══ INFORMATION PROVIDED ══

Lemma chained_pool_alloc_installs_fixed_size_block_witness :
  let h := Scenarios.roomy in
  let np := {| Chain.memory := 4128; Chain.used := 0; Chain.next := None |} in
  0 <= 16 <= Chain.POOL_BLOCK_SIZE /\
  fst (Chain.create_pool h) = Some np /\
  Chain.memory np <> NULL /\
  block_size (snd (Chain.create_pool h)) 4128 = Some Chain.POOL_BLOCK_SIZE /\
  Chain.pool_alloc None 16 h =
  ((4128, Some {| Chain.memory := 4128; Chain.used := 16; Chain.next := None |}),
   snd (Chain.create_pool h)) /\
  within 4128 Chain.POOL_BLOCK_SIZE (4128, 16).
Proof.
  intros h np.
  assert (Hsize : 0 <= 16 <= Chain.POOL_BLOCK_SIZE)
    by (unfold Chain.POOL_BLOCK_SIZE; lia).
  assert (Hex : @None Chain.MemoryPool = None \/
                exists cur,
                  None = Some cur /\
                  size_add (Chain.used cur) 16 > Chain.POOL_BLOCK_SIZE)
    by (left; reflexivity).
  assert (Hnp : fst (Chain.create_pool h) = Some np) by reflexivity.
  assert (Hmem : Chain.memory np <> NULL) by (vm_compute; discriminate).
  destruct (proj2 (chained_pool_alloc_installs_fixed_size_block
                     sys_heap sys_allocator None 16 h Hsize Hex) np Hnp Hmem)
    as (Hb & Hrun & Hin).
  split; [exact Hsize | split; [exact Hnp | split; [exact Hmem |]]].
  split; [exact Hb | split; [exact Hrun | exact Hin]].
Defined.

═══

EXERCISE PROMPT:
Could you transcribe every record above exactly as it appears?

OUTPUT BELOW:
Lemma chained_pool_alloc_installs_fixed_size_block_witness :
  let h := Scenarios.roomy in
  let np := {| Chain.memory := 4128; Chain.used := 0; Chain.next := None |} in
  0 <= 16 <= Chain.POOL_BLOCK_SIZE /\
  fst (Chain.create_pool h) = Some np /\
  Chain.memory np <> NULL /\
  block_size (snd (Chain.create_pool h)) 4128 = Some Chain.POOL_BLOCK_SIZE /\
  Chain.pool_alloc None 16 h =
  ((4128, Some {| Chain.memory := 4128; Chain.used := 16; Chain.next := None |}),
   snd (Chain.create_pool h)) /\
  within 4128 Chain.POOL_BLOCK_SIZE (4128, 16).
Proof.
  intros h np.
  assert (Hsize : 0 <= 16 <= Chain.POOL_BLOCK_SIZE)
    by (unfold Chain.POOL_BLOCK_SIZE; lia).
  assert (Hex : @None Chain.MemoryPool = None \/
                exists cur,
                  None = Some cur /\
                  size_add (Chain.used cur) 16 > Chain.POOL_BLOCK_SIZE)
    by (left; reflexivity).
  assert (Hnp : fst (Chain.create_pool h) = Some np) by reflexivity.
  assert (Hmem : Chain.memory np <> NULL) by (vm_compute; discriminate).
  destruct (proj2 (chained_pool_alloc_installs_fixed_size_block
                     sys_heap sys_allocator None 16 h Hsize Hex) np Hnp Hmem)
    as (Hb & Hrun & Hin).
  split; [exact Hsize | split; [exact Hnp | split; [exact Hmem |]]].
  split; [exact Hb | split; [exact Hrun | exact Hin]].
Defined.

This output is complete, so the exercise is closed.